Jumanji Environments

The Jumanji environments are integrated via the create_jumanji_env function, which initializes specific environments like TSP, Knapsack, and Maze from the jumanji.environments module. This function takes an env_id (e.g., "TSP-v1", "Knapsack-v1", "Maze-v0") and a config dictionary to customize parameters such as num_cities, num_items, or maze dimensions (num_rows, num_cols). It uses generators (e.g., UniformGenerator for TSP, RandomGeneratorKnapsack for Knapsack) to define problem instances. For unsupported env_ids, it falls back to jumanji.make with a warning about potential missing custom wrappers.

The function applies standard wrappers like JumanjiToGymWrapper, FlattenObservation, and RecordEpisodeStatistics before adding custom wrappers, ensuring compatibility with Gymnasium’s API. Note that the FlattenObservation gym wrapper converts the observation from a dictionary to a numpy array.

jumanji_wrapper.py
    env = jumanji.wrappers.JumanjiToGymWrapper(env)
    env = gym.wrappers.FlattenObservation(env)
    env = gym.wrappers.RecordEpisodeStatistics(env)

    if env_id == "TSP-v1":
        env = JumanjiWrapperTSP(env)
    elif env_id == "Knapsack-v1":
        env = JumanjiWrapperKnapsack(env)
    elif env_id == "Maze-v0":
        env = JumanjiWrapperMaze(env, config)

Jumanji Wrappers

Jumanji environments usually have a large state-space. For a QRL agent to act on these environments, we need to somehow condense the state representation into more manageable sizes that can be encoded into quantum cicuits. We do that by creating individual wrappers for each environment. In this repository, there are three custom wrappers JumanjiWrapperTSP, JumanjiWrapperKnapsack, and JumanjiWrapperMaze for 3 different Jumanji environments. For additional Jumanji environments, you will need to write your own wrapper, which should not be difficult if you follow a similar method to ours.

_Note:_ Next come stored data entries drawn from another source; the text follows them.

(* ===== verification/Http.v ===== *)
(** * [net/http]

    The part of [net/http] the handlers talk to: the state of a
    [ResponseWriter] and the body of a request.  The first call of
    [WriteHeader] fixes the status line and the header; later calls of
    [WriteHeader] and later changes of the header map have no effect on what
    is sent, and [Write] before any [WriteHeader] sends status 200.

    Bodies are the values handed to [json.Marshal] or to an encoder: the
    types the sources marshal hold only strings, numbers, booleans, slices,
    maps and structures of these, for which [json.Marshal] returns no error. *)

From S2P Require Import Prelude.
From stdpp Require Import prelude gmap strings.
From Stdlib Require Import ZArith.

Local Open Scope Z_scope.

(** Status codes of [net/http]. *)
Definition StatusOK : Z := 200.
Definition StatusCreated : Z := 201.
Definition StatusAccepted : Z := 202.
Definition StatusNoContent : Z := 204.
Definition StatusBadRequest : Z := 400.
Definition StatusUnauthorized : Z := 401.
Definition StatusForbidden : Z := 403.
Definition StatusNotFound : Z := 404.
Definition StatusInternalServerError : Z := 500.

(** A request body as the handlers see it: reading fails, or the bytes are
    not the JSON of the expected structure, or they decode to a value. *)
Inductive Body (A : Type) : Type :=
| BodyReadErr
| BodyBadJSON
| BodyOf (a : A).
Arguments BodyReadErr {A}.
Arguments BodyBadJSON {A}.
Arguments BodyOf {A} a.

(** [http.ResponseWriter]: the header map, what [WriteHeader] committed, and
    the values written to the body. *)
Record ResponseWriter (B : Type) : Type := mkResponseWriter {
  rw_header : gmap string string;
  rw_sent : option (Z * gmap string string);
  rw_body : list B;
}.
Arguments mkResponseWriter {B} _ _ _.
Arguments rw_header {B} _.
Arguments rw_sent {B} _.
Arguments rw_body {B} _.

(** A fresh writer. *)
Definition new_writer {B} : ResponseWriter B := mkResponseWriter ∅ None [].

(** [w.Header().Set(k, v)]. *)
Definition Header_Set {B} (k v : string) (w : ResponseWriter B) : ResponseWriter B :=
  mkResponseWriter (<[k := v]> (rw_header w)) (rw_sent w) (rw_body w).

(** [w.WriteHeader(code)]. *)
Definition WriteHeader {B} (code : Z) (w : ResponseWriter B) : ResponseWriter B :=
  match rw_sent w with
  | Some _ => w
  | None => mkResponseWriter (rw_header w) (Some (code, rw_header w)) (rw_body w)
  end.

(** [w.Write(b)]; the connection is up, so it reports no error. *)
Definition Write {B} (b : B) (w : ResponseWriter B) : ResponseWriter B :=
  let w' := WriteHeader StatusOK w in
  mkResponseWriter (rw_header w') (rw_sent w') (rw_body w' ++ [b]).

(** What the client receives: a handler that writes nothing yields 200. *)
Definition status_of {B} (w : ResponseWriter B) : Z :=
  match rw_sent w with Some (c, _) => c | None => StatusOK end.

(** The header fields the client receives. *)
Definition header_of {B} (w : ResponseWriter B) : gmap string string :=
  match rw_sent w with Some (_, h) => h | None => rw_header w end.

Definition content_type : string := "Content-Type".
Definition json_utf8 : string := "application/json; charset=UTF-8".

(** ** What is sent *)
Section writer.
Context {B : Type}.
Implicit Types (w : ResponseWriter B).

Lemma status_WriteHeader_new code w :
  rw_sent w = None → status_of (WriteHeader code w) = code.
Proof. unfold status_of, WriteHeader. by intros ->. Qed.

(** A second status is ignored. *)
Lemma WriteHeader_twice c1 c2 w :
  WriteHeader c2 (WriteHeader c1 w) = WriteHeader c1 w.
Proof. unfold WriteHeader. by destruct (rw_sent w) eqn:E; simpl; rewrite ?E. Qed.

Lemma sent_Header_Set k v w : rw_sent (Header_Set k v w) = rw_sent w.
Proof. done. Qed.

Lemma sent_Write b w : rw_sent (Write b w) = rw_sent (WriteHeader StatusOK w).
Proof. done. Qed.

Lemma sent_WriteHeader_Some code w p :
  rw_sent w = Some p → rw_sent (WriteHeader code w) = Some p.
Proof. unfold WriteHeader. intros E. by rewrite E. Qed.

(** Once the status is sent, the header the client sees no longer changes. *)
Lemma header_Set_after_send k v w p :
  rw_sent w = Some p → header_of (Header_Set k v w) = header_of w.
Proof. unfold header_of; simpl. by intros ->. Qed.
End writer.

Create Rewrite HintDb http.
#[export] Hint Rewrite @WriteHeader_twice @sent_Header_Set @sent_Write : http.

  • JumanjiWrapperTSP: Wraps the TSP environment, overriding step to track episode counts and compute additional metrics every 100 episodes when truncated. It extracts node coordinates from the state and calculates the optimal tour length using tsp_compute_optimal_tour, which exhaustively tests permutations via itertools.permutations. The tsp_compute_tour_length helper computes Euclidean distances between nodes, including the return to the start. The wrapper adds optimal_tour_length and approximation_ratio to the info dict and is penalizing incomplete tours. Note that the calculation of the optimal_tour_length is done in brute force, which will be very expensive for large problem sizes.
  • JumanjiWrapperKnapsack: Wraps the Knapsack environment, enhancing step to compute optimal values every 100 episodes upon truncation. It uses knapsack_optimal_value, a dynamic programming solution that discretizes weights and values (scaled by precision=1000) to solve the 0-1 knapsack problem efficiently. The wrapper stores the previous state and adds optimal_value and approximation_ratio to info, enabling performance evaluation.
  • JumanjiWrapperMaze: Wraps the Maze environment, adding a configurable reset method that supports a constant maze layout via a fixed seed if constant_maze is True in the config. The step method simplifies termination handling, always returning terminate=False and clearing info unless truncated. This wrapper is minimal but allows for consistent maze testing.

These wrappers are applied in create_jumanji_env based on the env_id, building on Jumanji’s base environments and Gymnasium’s utilities to provide a robust RL experimentation framework.